Some retractable leashes can extend up to 20 feet! That's a really long tripwire for those around you and there's rarely a need for your dog to be that far from you. If something were to happen at that distance, say they encounter an aggressive dog, you’re not close enough to remove them from a situation where seconds matter.
Besides posing a threat in your immediate surroundings, the constant jerking and back and forth motion of this leash type can also impact your dog’s neck, especially in smaller dogs or those who are susceptible to collapsed tracheas.

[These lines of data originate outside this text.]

(* ===== verification/AccessMethods.v ===== *)
(** * API access methods

    [src/mullvad-types/src/access_method.rs], the list of ways to reach the API, and
    [src/mullvad-api/src/access_mode.rs], the actor that switches between them, in a build without the
    [api-override] feature.

    Ids are numbers.  A custom proxy, a connection mode and an endpoint are opaque; the resolver that turns
    a method into a connection mode is a parameter with a state of its own. *)

From stdpp Require Import base list strings option numbers sets.
From S2P Require Import Prelude.
Local Open Scope vpn_scope.

Inductive BuiltInAccessMethod : Type := DirectMethod | Bridge | EncryptedDnsProxy | DomainFronting.
#[global] Instance BuiltInAccessMethod_eq_dec : EqDecision BuiltInAccessMethod.
Proof. solve_decision. Defined.

Section settings.
Context {CustomProxy : Type} `{EqDecision CustomProxy}.

Inductive AccessMethod : Type :=
| BuiltIn (b : BuiltInAccessMethod)
| Custom (p : CustomProxy).
#[global] Instance AccessMethod_eq_dec : EqDecision AccessMethod.
Proof. solve_decision. Defined.

Record AccessMethodSetting : Type := {
  id : nat;
  name : string;
  enabled : bool;
  access_method : AccessMethod;
}.
#[global] Instance AccessMethodSetting_eq_dec : EqDecision AccessMethodSetting.
Proof. solve_decision. Defined.

Record Settings : Type := {
  direct : AccessMethodSetting;
  mullvad_bridges : AccessMethodSetting;
  encrypted_dns_proxy : AccessMethodSetting;
  domain_fronting : AccessMethodSetting;
  custom : list AccessMethodSetting;
}.

Inductive SettingsError : Type := DuplicateName | RemoveBuiltin (attempted : BuiltInAccessMethod).

Definition iter (s : Settings) : list AccessMethodSetting :=
  direct s :: mullvad_bridges s :: encrypted_dns_proxy s :: domain_fronting s :: custom s.

(** What [iter_mut] writes back. *)
Definition of_list (l : list AccessMethodSetting) (s : Settings) : Settings :=
  match l with
  | d :: b :: e :: f :: c =>
      {| direct := d; mullvad_bridges := b; encrypted_dns_proxy := e; domain_fronting := f; custom := c |}
  | _ => s
  end.

Definition cardinality (s : Settings) : nat := length (iter s).

Definition enable (m : AccessMethodSetting) : AccessMethodSetting :=
  {| id := id m; name := name m; enabled := true; access_method := access_method m |}.

Definition set_custom (c : list AccessMethodSetting) (s : Settings) : Settings :=
  {| direct := direct s; mullvad_bridges := mullvad_bridges s; encrypted_dns_proxy := encrypted_dns_proxy s;
     domain_fronting := domain_fronting s; custom := c |}.

Definition ensure_consistent_state (s : Settings) : Settings :=
  if forallb (fun m => negb (enabled m)) (iter s) then
    {| direct := enable (direct s); mullvad_bridges := mullvad_bridges s;
       encrypted_dns_proxy := encrypted_dns_proxy s; domain_fronting := domain_fronting s; custom := custom s |}
  else s.

Definition check_custom_access_method_name_is_unique (new : AccessMethodSetting) (s : Settings)
  : result unit SettingsError :=
  if existsb (fun m => bool_decide (id m <> id new) && bool_decide (name m = name new)) (custom s)
  then Err DuplicateName else Ok ().

Definition append (m : AccessMethodSetting) (s : Settings) : result Settings SettingsError :=
  check_custom_access_method_name_is_unique m s ;?
  Ok (set_custom (custom s ++ [m]) s).

Definition remove (i : nat) (s : Settings) : result Settings SettingsError :=
  match list_find (fun m => id m = i) (custom s) with
  | Some (_, m) =>
      match access_method m with
      | BuiltIn built_in => Err (RemoveBuiltin built_in)
      | Custom _ => Ok (ensure_consistent_state (set_custom (filter (fun m => id m <> i) (custom s)) s))
      end
  | None => Ok s
  end.

(** [f] on the first element that satisfies the predicate. *)
Fixpoint update_first (predicate : AccessMethodSetting -> bool) (f : AccessMethodSetting -> AccessMethodSetting)
    (l : list AccessMethodSetting) : list AccessMethodSetting :=
  match l with
  | [] => []
  | m :: l => if predicate m then f m :: l else m :: update_first predicate f l
  end.

Definition update (predicate : AccessMethodSetting -> bool) (f : AccessMethodSetting -> AccessMethodSetting)
    (s : Settings) : result (Settings * bool) SettingsError :=
  match list_find (fun m => predicate m = true) (iter s) with
  | Some (_, m) =>
      check_custom_access_method_name_is_unique (f m) s ;?
      Ok (ensure_consistent_state (of_list (update_first predicate f (iter s)) s), true)
  | None => Ok (ensure_consistent_state s, false)
  end.

Definition is_builtin (m : AccessMethodSetting) : bool :=
  match access_method m with BuiltIn _ => true | Custom _ => false end.
Definition is_direct (m : AccessMethodSetting) : bool :=
  match access_method m with BuiltIn DirectMethod => true | _ => false end.

(** Neither the name nor whether a method is enabled is checked. *)
Definition update_builtin (predicate : AccessMethodSetting -> bool) (f : AccessMethodSetting -> AccessMethodSetting)
    (s : Settings) : Settings * bool :=
  let chosen m := is_builtin m && predicate m in
  match list_find (fun m => chosen m = true) (iter s) with
  | Some _ => (of_list (update_first chosen f (iter s)) s, true)
  | None => (s, false)
  end.

Definition clear_custom (s : Settings) : Settings := ensure_consistent_state (set_custom [] s).

(** ** The selector *)
Context {Endpoint ConnectionMode Resolver : Type}.
(** The trait [AccessMethodResolver]. *)
Context (resolve_access_method_setting : AccessMethod -> Resolver -> option (Endpoint * ConnectionMode) * Resolver).
Context (default_connection_mode : Resolver -> Endpoint).
(** [ApiConnectionMode::Direct]. *)
Context (mode_direct : ConnectionMode).

Record ResolvedConnectionMode : Type := {
  connection_mode : ConnectionMode; endpoint : Endpoint; setting : AccessMethodSetting
}.

Record AccessModeSelector : Type := {
  method_resolver : Resolver;
  access_method_settings : Settings;
  current : ResolvedConnectionMode;
  index : nat;
}.

(** [cycle().skip(start).take(n).find(enabled)]. *)
Fixpoint find_from (l : list AccessMethodSetting) (fuel start : nat) : option (nat * AccessMethodSetting) :=
  match fuel with
  | 0 => None
  | S fuel =>
      let i := start mod length l in
      match l !! i with
      | Some m => if enabled m then Some (i, m) else find_from l fuel (S start)
      | None => None
      end
  end.

Definition find_next_active (start : nat) (s : Settings) : nat * AccessMethodSetting :=
  default (0, direct s) (find_from (iter s) (cardinality s) start).

Definition resolve_with_default (m : AccessMethodSetting) (r : Resolver) : ResolvedConnectionMode * Resolver :=
  let '(resolved, r) := resolve_access_method_setting (access_method m) r in
  let '(endpoint, connection_mode) :=
    match resolved with Some p => p | None => (default_connection_mode r, mode_direct) end in
  ({| connection_mode := connection_mode; endpoint := endpoint; setting := m |}, r).

(** The new current method is what is announced to the daemon and to the REST client. *)
Definition set_current (m : AccessMethodSetting) (s : AccessModeSelector)
  : AccessModeSelector * list ResolvedConnectionMode :=
  let '(resolved, r) := resolve_with_default m (method_resolver s) in
  ({| method_resolver := r; access_method_settings := access_method_settings s; current := resolved;
      index := index s |}, [resolved]).

Definition set_index (i : nat) (s : AccessModeSelector) : AccessModeSelector :=
  {| method_resolver := method_resolver s; access_method_settings := access_method_settings s;
     current := current s; index := i |}.

Definition next_connection_mode (s : AccessModeSelector) : AccessModeSelector * list ResolvedConnectionMode :=
  let '(next_index, next) := find_next_active (index s + 1) (access_method_settings s) in
  set_current next (set_index next_index s).

Definition use_access_method (i : nat) (s : AccessModeSelector)
  : AccessModeSelector * list ResolvedConnectionMode :=
  match list_find (fun m => id m = i) (iter (access_method_settings s)) with
  | None => (s, [])
  | Some (index, m) => set_current m (set_index index s)
  end.

Definition update_access_methods (new : Settings) (s : AccessModeSelector)
  : AccessModeSelector * list ResolvedConnectionMode :=
  let s := {| method_resolver := method_resolver s; access_method_settings := new; current := current s;
              index := index s |} in
  match list_find (fun m => id m = id (setting (current s))) (iter new) with
  | Some (index, new_current) =>
      let s := set_index index s in
      if decide (setting (current s) = new_current) then (s, [])
      else if enabled new_current then set_current new_current s
      else next_connection_mode s
  | None => next_connection_mode (set_index (index s - 1) s)
  end.

(** [resolve]: the state of the resolver changes, the selector does not. *)
Definition resolve (m : AccessMethodSetting) (s : AccessModeSelector)
  : option ResolvedConnectionMode * AccessModeSelector :=
  let '(resolved, r) := resolve_access_method_setting (access_method m) (method_resolver s) in
  ((fun p => {| connection_mode := p.2; endpoint := p.1; setting := m |}) <$> resolved,
   {| method_resolver := r; access_method_settings := access_method_settings s; current := current s;
      index := index s |}).

(** [spawn]: the selector starts with the first method that is enabled. *)
Definition spawn (settings : Settings) (r : Resolver) : AccessModeSelector :=
  let '(index, next) := find_next_active 0 settings in
  let '(initial, r) := resolve_with_default next r in
  {| method_resolver := r; access_method_settings := settings; current := initial; index := index |}.

Inductive Message : Type :=
| Get | Use (i : nat) | Rotate | Update (settings : Settings) | Resolve (m : AccessMethodSetting).

(** One command: the new state and what is announced.  That a reply cannot be delivered is not critical, and
    changes nothing. *)
Definition process (m : Message) (s : AccessModeSelector) : AccessModeSelector * list ResolvedConnectionMode :=
  match m with
  | Get => (s, [])
  | Use i => use_access_method i s
  | Rotate => next_connection_mode s
  | Update settings => update_access_methods settings s
  | Resolve m => ((resolve m s).2, [])
  end.
End settings.
Arguments AccessMethod : clear implicits.
Arguments AccessMethodSetting : clear implicits.
Arguments Settings : clear implicits.
(** ** Commands *)
(** [Shutdown] ends the loop, see [run_round]. *)
Definition handle_command (c : AccountManagerCommand) : Act unit :=
  match c with
  | CmdLogin number tx => set_call (Some (LoginCall number tx))
  | CmdLogout tx => set_call None;; logout tx
  | SetData d tx => answer ← set (Login d); reply tx (Unit answer)
  | GetData tx => current ← reads data; reply tx (State (Ok current))
  | GetDataAfterLogin tx =>
      login ← reads is_logging_in; current ← reads data;
      if (login : bool) then modify (fun m => set_data_requests (data_requests m ++ [tx]) m)
      else reply tx (State (Ok current))
  | RotateKey tx => handle_rotation_request tx
  | SetRotationInterval interval tx =>
      modify (set_rotation_interval interval);;
      timed ← reads is_running_timed_totation;
      (if (timed : bool) then set_call None else mret tt);;
      reply tx (Unit (Ok tt))
  | ValidateDevice tx => handle_validation_request tx
  | SubmitVoucher voucher tx => handle_voucher_submission tx voucher
  | CheckExpiry tx => handle_expiry_request tx
  | Shutdown tx => mret tt
  end.

(** ** The loop *)
Inductive Event : Type := Command (c : option AccountManagerCommand) | Ready (r : Response).

Inductive Round : Type := Continue (m : AccountManager) (es : list Effect) | Done (es : list Effect) | Panic.

(** Every sender the manager holds. *)
Definition pending (m : AccountManager) : list Tx :=
  validation_requests m ++ expiry_requests m ++ rotation_requests m ++ data_requests m
  ++ call_tx (current_api_call m).

Definition loop_head (m : AccountManager) : AccountManager :=
  if is_idle m then set_current_api_call (spawn_timed_key_rotation m) m else m.

Definition round (c : Act unit) (m : AccountManager) : Round :=
  match c m with Some (_, m, es) => Continue m es | None => Panic end.

(** [None]: the event does not occur, the call in progress cannot yield it.  At the end of the loop the
    manager is dropped with the senders it holds. *)
Definition run_round (e : Event) (m : AccountManager) : option Round :=
  let m := loop_head m in
  match e with
  | Command None => Some (Done (map Dropped (pending m)))
  | Command (Some (Shutdown tx)) => Some (Done (map Dropped (pending m) ++ [Send tx Stopped]))
  | Command (Some c) => Some (round (handle_command c) m)
  | Ready r =>
      call ← current_api_call m;
      result ← call_poll call r;
      Some (round (consume_api_result result) (set_current_api_call None m))
  end.
End manager.

(** [spawn]: the state that is returned to the daemon, and the manager. *)
Definition manager_spawn (w : WriteOutcome) (f : DeviceFile) (interval : RotationInterval) (listener : nat)
  : result (PrivateDeviceState * AccountManager) Error :=
  let '(f, r) := DeviceCacher_new w f in
  s <-? r;
  Ok (s, {| cacher := f; data := s; rotation_interval := interval; listeners := [listener];
            last_validation := None; validation_requests := []; expiry_requests := [];
            rotation_requests := []; data_requests := []; current_api_call := None |}).

(** A run: the events with what the environment did, and the effects of each round. *)
Inductive manager_run `{Curve} : AccountManager -> list (Env * Event) -> AccountManager -> list Effect -> Prop :=
| run_nil m : manager_run m [] m []
| run_snoc m es m1 out env e m2 out' :
    manager_run m es m1 out -> run_round env e m1 = Some (Continue m2 out') ->
    manager_run m (es ++ [(env, e)]) m2 (out ++ out').

(** ** Checking the device when no tunnel can be set up *)
Record TunnelStateChangeHandler : Type := { can_retry : bool; wg_retry_attempt : Z }.
Definition WG_DEVICE_CHECK_THRESHOLD : Z := 3.

Definition TunnelStateChangeHandler_new : TunnelStateChangeHandler := {| can_retry := true; wg_retry_attempt := 0 |}.

(** [usize] wraps in [wrapping_add]. *)
Definition update_retry_counter (new_state : TunnelStateTransition) (retry_attempt : Z) : Z :=
  match new_state with
  | TrConnecting _ => (retry_attempt + 1) mod 2 ^ 64
  | TrConnected _ => 0
  | _ => retry_attempt
  end.

Definition update_retry_bool (new_state : TunnelStateTransition) (can_retry : bool) : bool :=
  match new_state with
  | TrDisconnected _ | TrConnected _ | TrError _ => true
  | _ => can_retry
  end.

Definition should_check_device_validity_on_attempt (attempt : Z) : bool :=
  (0 <? attempt)%Z && (attempt mod WG_DEVICE_CHECK_THRESHOLD =? 0)%Z.

(** The result, and [can_retry] after it. *)
Definition should_check_device_validity (attempt : Z) (can_retry : bool) : bool * bool :=
  if should_check_device_validity_on_attempt attempt then (can_retry, false) else (false, can_retry).

(** The handler after the transition, and whether a check is spawned. *)
Definition handle_state_transition (new_state : TunnelStateTransition) (h : TunnelStateChangeHandler)
  : TunnelStateChangeHandler * bool :=
  let attempt := update_retry_counter new_state (wg_retry_attempt h) in
  let retry := update_retry_bool new_state (can_retry h) in
  let '(check, retry) := should_check_device_validity attempt retry in
  ({| can_retry := retry; wg_retry_attempt := attempt |}, check).

Definition should_continue_retries (e : Error) : bool := Error_is_network_error e || Error_is_aborted e.

(** [check_device_validity_inner], from the answers of the manager. *)
Definition check_device_validity_inner (validated : result unit Error) (expiry : result Z Error)
  : result unit Error :=
  validated ;? (expiry ;? Ok tt).

(** When the check is over. *)
Definition check_device_validity (r : result unit Error) (h : TunnelStateChangeHandler) : TunnelStateChangeHandler :=
  match r with
  | Err e => if should_continue_retries e then {| can_retry := true; wg_retry_attempt := wg_retry_attempt h |} else h
  | Ok _ => h
  end.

Dogs will be dogs, and it doesn't take them long to figure out that if they pull hard enough you’ll give them more slack to go do dog things. That's why a dog on a retractable leash is generally always pulling, so they can go sniff, eat, and play with things that are farther and farther away. A professional dog trainer once told me, “Any dog who walks on a retractable leash isn’t leash trained.” I’d never thought about it that way, but those words stuck with me because of how true they are.
If you still walk your dog on a retractable leash I hope you’ll toss it straight in the trash in consideration for a fixed-length leash after reading this post. If not for your dog’s sake, for the sake and safety of those around you.